* [Work task]: The only thing to send back is the number of lines below that hold the string "eapply".

* [The input]:
(** * Both sides *)

Section Whole.
Context {R PT IT G TX QT : Type} `{ClosableLaws PT Packet, !SenderLaws PT Packet, !TrySenderLaws PT Packet}.
Context `{!Sender IT Packet, !SenderLaws IT Packet} {consumer : LinkConsumer G}.
Context `{!Sender TX Packet, !SenderLaws TX Packet, !ReliableSender TX Packet}.
Context `{ClosableLaws QT Packet, !SenderLaws QT Packet, !TrySenderLaws QT Packet}.
Context `{!Message AuthRequest, !Message AuthResponse, !Message SubscribeRequest,
  !Message SubscribeResponse, !Message Heartbeat, !Message LinkError}.
Context (conf : LinkClientConfig) (peer : string).
Context (srv : HealthyConfig) (conn : nat) (peer_addr : string).
Abbreviation Sy := (system R PT IT G (gmap string Z) TX QT).
Abbreviation run := (system_run (R:=R) (PT:=PT) (IT:=IT) (G:=G) (H:=gmap string Z) (TX:=TX) (QT:=QT)
  conf peer srv conn peer_addr).
Abbreviation step := (system_step (R:=R) (PT:=PT) (IT:=IT) (G:=G) (H:=gmap string Z) (TX:=TX) (QT:=QT)
  conf peer srv conn peer_addr).
Implicit Types s : Sy.

(** What the registry gave this connection to send. *)
Definition published (e : system_event R (gmap string Z)) : list Packet :=
  match e with SyServer e => published_by e | _ => [] end.

(** Pushes are published, never responses. *)
Definition publishes_only (e : system_event R (gmap string Z)) : Prop :=
  match e with SyServer e => publishes e | _ => True end.

Record whole (bs : list Packet) s : Prop := {
  wh_consumed : consumed_ok (take (sy_seen s) (down s)) (sy_client s);
  wh_seen : (sy_seen s <= length (down s))%nat;
  wh_flows : flows (sy_server s);
  wh_account : accounted (sy_server s);
  wh_received : mt_received (sv_main (sy_server s)) = take (sy_taken s) (up s);
  wh_taken : (sy_taken s <= length (up s))%nat;
  wh_published : filter plain (down s) `sublist_of` bs
}.

Lemma take_prefix {A} n (l k : list A) : (n <= length l)%nat -> l `prefix_of` k ->
  take n k = take n l /\ (n <= length k)%nat.
Proof. intros Hn [m ->]. rewrite take_app_le, length_app by done. split; [done|lia]. Qed.

(** A turn of the client, which may take a packet of the link. *)
Lemma client_side_whole bs e s seen : whole bs s -> (seen <= length (down s))%nat ->
  take seen (down s) = take (sy_seen s) (down s) ++ from_option received [] e -> sy_on s = true ->
  whole bs (client_side conf peer e (mk_system (sy_client s) (sy_on s) (sy_server s) (sy_taken s) seen)).
Proof.
  intros [Hc Hs Hf Ha Hr Ht Hp] Hn Etake Hon. unfold client_side. cbn. rewrite Hon.
  destruct (take_prefix _ _ _ Ht (consuming_step_up conf peer e (sy_client s))) as [Eup Hup].
  constructor; try done.
  - change (down _) with (down s). cbn [sy_seen sy_client]. rewrite Etake. by apply consuming_step_ok.
  - etrans; [exact Hr|]. symmetry. exact Eup.
Qed.

(** A turn of the server, the same. *)
Lemma server_side_whole bs e s taken : whole bs s -> publishes e -> (taken <= length (up s))%nat ->
  take taken (up s) = take (sy_taken s) (up s) ++ receives e (sy_server s) ->
  whole (bs ++ published_by e)
    (server_side srv conn peer_addr e (mk_system (sy_client s) (sy_on s) (sy_server s) taken (sy_seen s))).
Proof.
  intros [Hc Hs Hf Ha Hr Ht Hp] He Hn Etake. unfold server_side. cbn.
  destruct (serving_step_sends srv conn peer_addr e (sy_server s) Hf) as (l & Hl & Hsub).
  destruct (take_prefix (sy_seen s) (down s) (down s ++ l)) as [Edown Hdown]; [done|by eexists|].
  match goal with |- whole _ ?s' => assert (down s' = down s ++ l) as Ed by exact Hl end.
  constructor; cbn [sy_client sy_server sy_taken sy_seen]; rewrite ?Ed.
  - by rewrite Edown.
  - done.
  - by apply serving_step_flows.
  - by apply serving_step_account.
  - rewrite serving_step_received, Hr. symmetry. exact Etake.
  - exact Hn.
  - rewrite filter_app. by apply sublist_app.
Qed.

Lemma system_step_whole bs e s : whole bs s -> publishes_only e -> whole (bs ++ published e) (step e s).
Proof.
  intros Hs He. assert (whole (bs ++ published e) s) as Hmore.
  { destruct Hs. constructor; try done. by apply sublist_inserts_r. }
  assert (forall e', (forall p now unix, e' <> Some (Recv p now unix)) -> published e = [] ->
    whole (bs ++ published e) (client_side conf peer e' s)) as Hclient.
  { intros e' Hno ->. rewrite app_nil_r. destruct (sy_on s) eqn:Eon.
    - destruct s as [cl on sv tk sn]. apply (client_side_whole bs e' (mk_system cl on sv tk sn) sn Hs); [apply Hs| |done].
      destruct e' as [[]|]; cbn; rewrite ?app_nil_r; try done. by destruct (Hno packet now unix).
    - unfold client_side. by rewrite Eon. }
  assert (forall e', (forall p now, e' <> SvMain (RecvPacket p now)) -> published_by e' = published e -> publishes e' ->
    whole (bs ++ published e) (server_side srv conn peer_addr e' s)) as Hserver.
  { intros e' Hno <- Hpub. destruct s as [cl on sv tk sn].
    apply (server_side_whole bs e' (mk_system cl on sv tk sn) tk Hs Hpub); [apply Hs|].
    destruct e' as [[]| | | | | | | |]; cbn; rewrite ?app_nil_r; try done; try by destruct (mt_on _); rewrite ?app_nil_r.
    by destruct (Hno packet now). }
  destruct e as [e|e|now|now unix]; cbn [system_step].
  - destruct e as [[]|]; try exact Hmore; by apply Hclient.
  - destruct e as [[]| | | | | | | |]; try exact Hmore; by apply Hserver.
  - destruct (up s !! sy_taken s) as [p|] eqn:Ep; [|exact Hmore].
    destruct (mt_on (sv_main (sy_server s))) eqn:Em; [|exact Hmore].
    apply (server_side_whole bs (SvMain (RecvPacket p now)) s (S (sy_taken s)) Hs); [done| |].
    + by eapply lookup_lt_Some.
    + cbn. rewrite Em. by apply take_S_r.
  - destruct (down s !! sy_seen s) as [p|] eqn:Ep; [|exact Hmore].
    destruct (sy_on s) eqn:Eon; [|exact Hmore]. rewrite <- Eon at 1. cbn [published]. rewrite app_nil_r.
    apply (client_side_whole bs (Some (Recv p now unix)) s (S (sy_seen s)) Hs); [|by apply take_S_r|done].
    by eapply lookup_lt_Some.
Qed.

Lemma system_run_whole es bs s : whole bs s -> Forall publishes_only es -> whole (bs ++ (es ≫= published)) (run es s).
Proof.
  intros Hs Hes. revert bs s Hs. induction Hes as [|e es He Hes IH]; intros bs s Hs; [by rewrite app_nil_r|].
  change ((e :: es) ≫= published) with (published e ++ (es ≫= published)). rewrite app_assoc.
  apply IH. by apply system_step_whole.
Qed.

Lemma drawn_fresh n (s : client_state R PT IT) : let s' := Nat.iter n drawn_once s in
  packet_process_tx s' = packet_process_tx s /\ consumed s' = consumed s /\
  deliveries (acts s') = deliveries (acts s).
Proof.
  induction n as [|n (Et & Ec & Ed)]; [done|]. split_and!; [exact Et|exact Ec|].
  etrans; [apply (deliveries_app _ [_])|]. etrans; [apply app_nil_r|exact Ed].
Qed.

* [Response for this exercise]: 2